Наконец меня все это достало, и я рванулся прочь, в последнем усилии выпростав голову из-под тесно сомкнувшихся подушек. Хотел было кликнуть слуг, но тут заметил, что комната уже не пустует, и с надеждой взглянул на подошедшую к изголовью женщину.
— Миледи… — прохрипел я, уставившись снизу вверх на ее красивое, ухоженное, но полное грусти лицо.
— Для тебя я всегда буду просто Камней, Артур, — печально улыбнулась она и, протянув руку, откинула белую прядь с моего взмыленного лица. — Ты так много для меня сделал, что я не могла не прийти. Жаль, что это происходит так быстро. Но я не буду указывать тебе дорогу. Я верю: ты сильный. И сам со всем справишься. Поэтому, когда придет время, я с удовольствием тебя встречу и провожу по тому пути, который ты сам однажды выберешь.
Я непонимающе замер и сам не заметил, как снова стал неумолимо погружаться в подушечную пучину.
— Что происходит?!
Леди снова улыбнулась и молча покачала головой.
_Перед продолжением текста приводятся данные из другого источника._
Definition decode_gtp_create_bearer_response_bearer_ctxt_ie : gtp_create_bearer_response_bearer_ctxt_ie_t -> ie_decoder gtp_create_bearer_response_bearer_ctxt_ie_t :=
  dec_gtp_group set_gtp_create_bearer_response_bearer_ctxt_header 0 (fun '(ie_type, instance) here value =>
    if (ie_type =? GTP_IE_EPS_BEARER_ID) && (instance =? GTP_IE_INSTANCE_ZERO) then into decode_gtp_eps_bearer_id_ie value.(gtp_create_bearer_response_bearer_ctxt_eps_bearer_id) set_gtp_create_bearer_response_bearer_ctxt_eps_bearer_id here value
    else if (ie_type =? GTP_IE_CAUSE) && (instance =? GTP_IE_INSTANCE_ZERO) then into decode_gtp_cause_ie value.(gtp_create_bearer_response_bearer_ctxt_cause) set_gtp_create_bearer_response_bearer_ctxt_cause here value
    else if (ie_type =? GTP_IE_FULLY_QUAL_TUNN_ENDPT_IDNT) && (instance =? GTP_IE_INSTANCE_ZERO) then into decode_gtp_fully_qual_tunn_endpt_idnt_ie value.(gtp_create_bearer_response_bearer_ctxt_s1u_enb_fteid) set_gtp_create_bearer_response_bearer_ctxt_s1u_enb_fteid here value
    else if (ie_type =? GTP_IE_FULLY_QUAL_TUNN_ENDPT_IDNT) && (instance =? GTP_IE_INSTANCE_ONE) then into decode_gtp_fully_qual_tunn_endpt_idnt_ie value.(gtp_create_bearer_response_bearer_ctxt_s1u_sgw_fteid) set_gtp_create_bearer_response_bearer_ctxt_s1u_sgw_fteid here value
    else if (ie_type =? GTP_IE_FULLY_QUAL_TUNN_ENDPT_IDNT) && (instance =? GTP_IE_INSTANCE_TWO) then into decode_gtp_fully_qual_tunn_endpt_idnt_ie value.(gtp_create_bearer_response_bearer_ctxt_s58_u_sgw_fteid) set_gtp_create_bearer_response_bearer_ctxt_s58_u_sgw_fteid here value
    else if (ie_type =? GTP_IE_FULLY_QUAL_TUNN_ENDPT_IDNT) && (instance =? GTP_IE_INSTANCE_THREE) then into decode_gtp_fully_qual_tunn_endpt_idnt_ie value.(gtp_create_bearer_response_bearer_ctxt_s58_u_pgw_fteid) set_gtp_create_bearer_response_bearer_ctxt_s58_u_pgw_fteid here value
    else if (ie_type =? GTP_IE_FULLY_QUAL_TUNN_ENDPT_IDNT) && (instance =? GTP_IE_INSTANCE_FOUR) then into decode_gtp_fully_qual_tunn_endpt_idnt_ie value.(gtp_create_bearer_response_bearer_ctxt_s12_rnc_fteid) set_gtp_create_bearer_response_bearer_ctxt_s12_rnc_fteid here value
    else if (ie_type =? GTP_IE_FULLY_QUAL_TUNN_ENDPT_IDNT) && (instance =? GTP_IE_INSTANCE_FIVE) then into decode_gtp_fully_qual_tunn_endpt_idnt_ie value.(gtp_create_bearer_response_bearer_ctxt_s12_sgw_fteid) set_gtp_create_bearer_response_bearer_ctxt_s12_sgw_fteid here value
    else if (ie_type =? GTP_IE_FULLY_QUAL_TUNN_ENDPT_IDNT) && (instance =? GTP_IE_INSTANCE_SIX) then into decode_gtp_fully_qual_tunn_endpt_idnt_ie value.(gtp_create_bearer_response_bearer_ctxt_s4_u_sgsn_fteid) set_gtp_create_bearer_response_bearer_ctxt_s4_u_sgsn_fteid here value
    else if (ie_type =? GTP_IE_FULLY_QUAL_TUNN_ENDPT_IDNT) && (instance =? GTP_IE_INSTANCE_SEVEN) then into decode_gtp_fully_qual_tunn_endpt_idnt_ie value.(gtp_create_bearer_response_bearer_ctxt_s4_u_sgw_fteid) set_gtp_create_bearer_response_bearer_ctxt_s4_u_sgw_fteid here value
    else if (ie_type =? GTP_IE_FULLY_QUAL_TUNN_ENDPT_IDNT) && (instance =? GTP_IE_INSTANCE_EIGHT) then into decode_gtp_fully_qual_tunn_endpt_idnt_ie value.(gtp_create_bearer_response_bearer_ctxt_s2b_u_epdg_fteid) set_gtp_create_bearer_response_bearer_ctxt_s2b_u_epdg_fteid here value
    else if (ie_type =? GTP_IE_FULLY_QUAL_TUNN_ENDPT_IDNT) && (instance =? GTP_IE_INSTANCE_NINE) then into decode_gtp_fully_qual_tunn_endpt_idnt_ie value.(gtp_create_bearer_response_bearer_ctxt_s2b_u_pgw_fteid) set_gtp_create_bearer_response_bearer_ctxt_s2b_u_pgw_fteid here value
    else if (ie_type =? GTP_IE_FULLY_QUAL_TUNN_ENDPT_IDNT) && (instance =? GTP_IE_INSTANCE_TEN) then into decode_gtp_fully_qual_tunn_endpt_idnt_ie value.(gtp_create_bearer_response_bearer_ctxt_s2a_u_twan_fteid) set_gtp_create_bearer_response_bearer_ctxt_s2a_u_twan_fteid here value
    else if (ie_type =? GTP_IE_FULLY_QUAL_TUNN_ENDPT_IDNT) && (instance =? GTP_IE_INSTANCE_ELEVEN) then into decode_gtp_fully_qual_tunn_endpt_idnt_ie value.(gtp_create_bearer_response_bearer_ctxt_s2a_u_pgw_fteid) set_gtp_create_bearer_response_bearer_ctxt_s2a_u_pgw_fteid here value
    else if (ie_type =? GTP_IE_PROT_CFG_OPTS) && (instance =? GTP_IE_INSTANCE_ZERO) then into decode_gtp_prot_cfg_opts_ie value.(gtp_create_bearer_response_bearer_ctxt_pco) set_gtp_create_bearer_response_bearer_ctxt_pco here value
    else if (ie_type =? GTP_IE_RAN_NAS_CAUSE) && (instance =? GTP_IE_INSTANCE_ZERO) then into decode_gtp_ran_nas_cause_ie value.(gtp_create_bearer_response_bearer_ctxt_ran_nas_cause) set_gtp_create_bearer_response_bearer_ctxt_ran_nas_cause here value
    else if (ie_type =? GTP_IE_EXTNDED_PROT_CFG_OPTS) && (instance =? GTP_IE_INSTANCE_ZERO) then into decode_gtp_extnded_prot_cfg_opts_ie value.(gtp_create_bearer_response_bearer_ctxt_epco) set_gtp_create_bearer_response_bearer_ctxt_epco here value
    else skip_gie here value).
А потом отступила на шаг и медленно истаяла в воздухе, до последнего держа меня строгим взглядом и словно пытаясь о чем-то сказать.
Окончательно перестав что-либо понимать, я забарахтался еще активнее, но силы были явно не равны. Меня упорно утягивало вниз, в море серебристых простыней и невероятно мягкой, но уже осточертевшей перины. Не хотел я на ней лежать. Я, может, и ослаб после схватки с нежитью, но еще не был ни старым, ни, хвала Фолу, больным. А значит, и разлеживаться было некогда. Я должен оттуда выбраться. Просто должен.
— Стой! — прохрипел я, бешено работая руками и отшвыривая упорно падающие сверху подушки. — Камия! Вернись!
— Позволь, я тебе помогу, — неожиданно раздался снаружи тихий голос, и мою ладонь обхватили прохладные, определенно женские пальцы.
Я без зазрения совести за них ухватился, но когда все же вынырнул наружу, то едва не отправился обратно — женщина, которая сидела на краешке постели и крепко держала меня за руку, была мне хорошо знакома. Белокурая. Поразительно красивая. Одетая в белое подвенечное платье и лучащаяся теплой, бесконечно родной улыбкой. А ее глаза… боже, как же давно я не видел этих глаз! Сияющих, бесконечно мне дорогих и горящих неподдельной любовью, которую могла подарить одна-единственная женщина на свете!